Branch instructions support both numeric offsets and labels. When a label is used, the assembler automatically calculates the relative offset (which is assumed to fit in 16 bits signed).

Data Definitions

Data Directives

Multiple data entries can be defined in a single directive by separating them with spaces.

Note

Currently only .dw and .dsw are supported for the legacy B32CC compiler.

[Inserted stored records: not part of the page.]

(** ** [src/unnamed/part_000] *)

Lemma take_group (s : str) (ps : list regex) (x : str) :
  Part000._take s ps = Some x ->
  exists r m, In r ps /\ search r s = Some m /\ group m 1 = Some x.
Proof.
  induction ps as [|r ps IH]; simpl; [discriminate|].
  destruct (search r s) as [m|] eqn:Hs.
  - intros Hx. exists r, m. auto.
  - intros H. destruct (IH H) as (r' & m & Hin & Hs' & Hx).
    exists r', m. auto.
Qed.

Lemma take_plus (ps : list regex) (p : ascii -> bool) (s x : str) :
  (forall r, In r ps -> group_bodies 1 r = [plus p]) ->
  Part000._take s ps = Some x ->
  Forall (fun c => p c = true) x /\ x <> [].
Proof.
  intros Hb Ht. destruct (@take_group s ps x Ht) as (r & m & Hin & Hs & Hx).
  exact (@search_group_plus r p s m x (Hb r Hin) Hs Hx).
Qed.

Lemma Forall_lstrip (P : ascii -> Prop) (s : str) :
  Forall P s -> Forall P (Text.lstrip s).
Proof.
  induction 1 as [|c s Hc Hs IH]; simpl; [constructor|].
  destruct (Text.is_space c); [exact IH | now constructor].
Qed.

Lemma Forall_strip (P : ascii -> Prop) (s : str) :
  Forall P s -> Forall P (Text.strip s).
Proof.
  intros H. unfold Text.strip, Text.rstrip.
  apply Forall_rev, Forall_lstrip, Forall_rev, Forall_lstrip, H.
Qed.

Lemma replace_comma_class (c : ascii) :
  digit_dot_comma c = true ->
  digit_dot (if Text.eqb_char c "," then "."%char else c) = true.
Proof.
  unfold digit_dot_comma. destruct (Text.eqb_char c ",") eqn:Hc; intros H.
  - reflexivity.
  - now rewrite orb_false_r in H.
Qed.

Lemma Forall_replace_comma (s : str) :
  Forall (fun c => digit_dot_comma c = true) s ->
  Forall (fun c => digit_dot c = true) (Text.replace "," "." s).
Proof.
  unfold Text.replace. intros H. apply Forall_map.
  eapply Forall_impl; [|exact H]. intros c. apply replace_comma_class.
Qed.

Lemma num_nonneg (w : str) (v : Float64.float) :
  Forall (fun c => digit_dot_comma c = true) w ->
  Part000._num (Some w) = Some v -> Float64.nonneg v = true.
Proof.
  intros Hw. unfold Part000._num.
  destruct (Text.float_of_str (Text.replace "," "." (Text.strip w)))
    as [e|y] eqn:Hf; [discriminate|].
  intros H. injection H as <-.
  eapply float_of_str_nonneg; [|exact Hf].
  apply head_of_class with (p := digit_dot); [auto|].
  now apply Forall_replace_comma, Forall_strip.
Qed.

Lemma digits_float_nonneg (x : str) (v : Float64.float) :
  Forall (fun c => Text.is_digit c = true) x ->
  Text.float_of_str x = inr v -> Float64.nonneg v = true.
Proof.
  intros Hx Hf. eapply float_of_str_nonneg; [|exact Hf].
  apply head_of_class with (p := Text.is_digit);
    [exact digit_is_digit_dot | exact Hx].
Qed.

Lemma part000_games_plus (r : regex) :
  In r Part000.GAMES -> group_bodies 1 r = [plus Text.is_digit].
Proof. intros [<-|[<-|[]]]; reflexivity. Qed.

Lemma part000_kills_plus (r : regex) :
  In r Part000.KILLS -> group_bodies 1 r = [plus Text.is_digit].
Proof. intros [<-|[]]; reflexivity. Qed.

Lemma part000_win_plus (r : regex) :
  In r Part000.WIN -> group_bodies 1 r = [plus digit_dot_comma].
Proof. intros [<-|[]]; reflexivity. Qed.

Lemma part000_damage_plus (r : regex) :
  In r Part000.AVG_DAMAGE -> group_bodies 1 r = [plus digit_dot_comma].
Proof. intros [<-|[]]; reflexivity. Qed.

Lemma part000_kg_plus (r : regex) :
  In r Part000.KG -> group_bodies 1 r = [plus digit_dot_comma].
Proof. intros [<-|[]]; reflexivity. Qed.

Lemma part000_fallback_no_sign (s : str) (games kills : option str)
    (g : Part000.str_or_float) (g0 : Float64.float) :
  (forall x, games = Some x -> Forall (fun c => Text.is_digit c = true) x) ->
  (forall x, kills = Some x -> Forall (fun c => Text.is_digit c = true) x) ->
  Part000.fallback_games s games kills = inr (Some g) ->
  Part000.to_float g = inr g0 ->
  no_sign g0 = true.
Proof.
  intros Hg Hk. unfold Part000.fallback_games.
  destruct games as [x|].
  - intros H. injection H as <-. simpl. intros Hf.
    apply nonneg_no_sign. eapply digits_float_nonneg; [|exact Hf]. now apply Hg.
  - destruct (Part000.truthy kills && Part000.truthy (Part000._take s Part000.KG))%bool;
      [|discriminate].
    destruct kills as [ks|]; [|discriminate]. cbn [float_of].
    destruct (Text.float_of_str ks) as [e|k] eqn:Hks; [discriminate|].
    cbn [bind].
    destruct (Part000._take s Part000.KG) as [rs|] eqn:Hrs; [|discriminate].
    cbn [option_map float_of].
    destruct (Text.float_of_str (Text.replace "," "." rs)) as [e|r] eqn:Hr;
      [discriminate|]. cbn [bind].
    destruct (Float64.div k r) as [e|q] eqn:Hq; [discriminate|].
    cbn [bind ret try_except]. intros H. injection H as <-. simpl.
    intros H. injection H as <-.
    eapply div_no_sign; [| |exact Hq].
    + eapply digits_float_nonneg; [|exact Hks]. now apply Hk.
    + eapply float_of_str_nonneg; [|exact Hr].
      apply head_of_class with (p := digit_dot); [auto|].
      apply Forall_replace_comma.
      exact (proj1 (@take_plus Part000.KG digit_dot_comma s rs part000_kg_plus Hrs)).
Qed.

Lemma part000_stats_nonnegative (s : str) (ms : ModeStats Float64.float) :
  Part000.parse_stats_in_text s = inr (Some ms) -> stats_nonnegative ms.
Proof.
  unfold Part000.parse_stats_in_text, Part000.search_fields.
  destruct (if Part000.truthy (Part000._take s Part000.AVG_SURVIVED) then _ else _)
    as [e|time] eqn:Ht; [discriminate|]. cbn [bind ret].
  cbn [Part000.f_games Part000.f_kills Part000.f_win_pct
       Part000.f_avg_survived_sec Part000.f_avg_damage].
  destruct (Part000.fallback_games s (Part000._take s Part000.GAMES)
              (Part000._take s Part000.KILLS)) as [e|games] eqn:Hfb;
    [discriminate|]. cbn [bind].
  destruct games as [g|]; [|discriminate].
  destruct (Part000._take s Part000.KILLS) as [k|] eqn:Hk; [|discriminate].
  destruct (Part000._take s Part000.WIN) as [w|] eqn:Hw; [|discriminate].
  destruct time as [t|]; [|discriminate].
  destruct (Part000._take s Part000.AVG_DAMAGE) as [d|] eqn:Hd; [|discriminate].
  destruct (Part000.to_float g) as [e|g0] eqn:Hg0; [discriminate|]. cbn [bind].
  destruct (Float64.round g0) as [e|g'] eqn:Hrg; [discriminate|]. cbn [bind].
  destruct (Text.float_of_str k) as [e|k0] eqn:Hk0; [discriminate|]. cbn [bind].
  destruct (Float64.round k0) as [e|k'] eqn:Hrk; [discriminate|]. cbn [bind].
  destruct (Part000._num (Some w)) as [w'|] eqn:Hw'; [|discriminate]. cbn [bind ret].
  destruct (Part000._num (Some d)) as [d'|] eqn:Hd'; [|discriminate]. cbn [bind ret].
  intros H. injection H as <-. unfold stats_nonnegative. cbn.
  pose proof (proj1 (@take_plus Part000.KILLS Text.is_digit s k part000_kills_plus Hk))
    as Hkd.
  repeat split.
  - eapply round_nonneg; [|exact Hrg].
    eapply part000_fallback_no_sign; [| |exact Hfb|exact Hg0].
    + intros x Hx.
      exact (proj1 (@take_plus Part000.GAMES Text.is_digit s x part000_games_plus Hx)).
    + intros x Hx. injection Hx as <-. exact Hkd.
  - eapply round_nonneg; [|exact Hrk].
    apply nonneg_no_sign. now apply digits_float_nonneg with k.
  - destruct (Part000.truthy (Part000._take s Part000.AVG_SURVIVED));
      [|discriminate Ht].
    destruct (Part000._take s Part000.AVG_SURVIVED) as [t'|]; [|discriminate Ht].
    now apply parse_time_nonneg in Ht.
  - apply nonneg_ge_zero. eapply num_nonneg; [|exact Hw'].
    exact (proj1 (@take_plus Part000.WIN digit_dot_comma s w part000_win_plus Hw)).
  - apply nonneg_ge_zero. eapply num_nonneg; [|exact Hd'].
    exact (proj1 (@take_plus Part000.AVG_DAMAGE digit_dot_comma s d
                    part000_damage_plus Hd)).
Qed.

The modern C compiler toolchain (cproc + QBE) uses ELF-style directives (.eint, .ebyte, .eshort, .eascii, .efill) which are packed into 32-bit words by the assembler.

Directive Description Example
.dw 32-bit word data .dw 0x12345678 42 -1
.dbb Bytes merged into 32-bit words .dbb 0x12 0x34 0x56 0x78
.ddb 16-bit values merged into 32-bit words .ddb 0x1234 0x5678
.dsb String packed into 32-bit words (4 chars per word, big-endian) .dsb \"Hello World\"
.dbw Bytes as separate 32-bit words .dbw 0x12 0x34
.ddw 16-bit values as separate 32-bit words .ddw 0x1234 0x5678
.dsw String as separate 32-bit words (1 char per word) .dsw \"Hi\"

Section Directives

Note

These directives are produced by the C compiler toolchain, and are reordered in the following order to make sure the executable code is not interleaved with data:

  1. .code
  2. .data
  3. .rdata
  4. .bss
Directive Purpose
.code Executable code section
.data Initialized data section
.rdata Read-only data section
.bss Uninitialized data section

Number Formats

ASMPY supports multiple number formats:

  • Decimal: 42, -100
  • Hexadecimal: 0x1234, 0xABCD
  • Binary: 0b10101010, 0B11110000

Registers

The B32P3 has 16 general-purpose registers:

  • r0 - Always contains zero (cannot be modified)
  • r1 to r15 - General-purpose registers

Note

For the assembler, the general-purpose registers are identical. For the C compiler, there are further conventions. See the C compiler documentation for details.

Preprocessor Features

Include Files:

Include other assembly files using #include "path". These files are basically pasted into the file. Useful for manually writing big assembly programs, but not used for the output of the C compiler (B32CC).

Define Statements:

Define text replacements using #define. They basically act as a search-and-replace before the actual assembly process.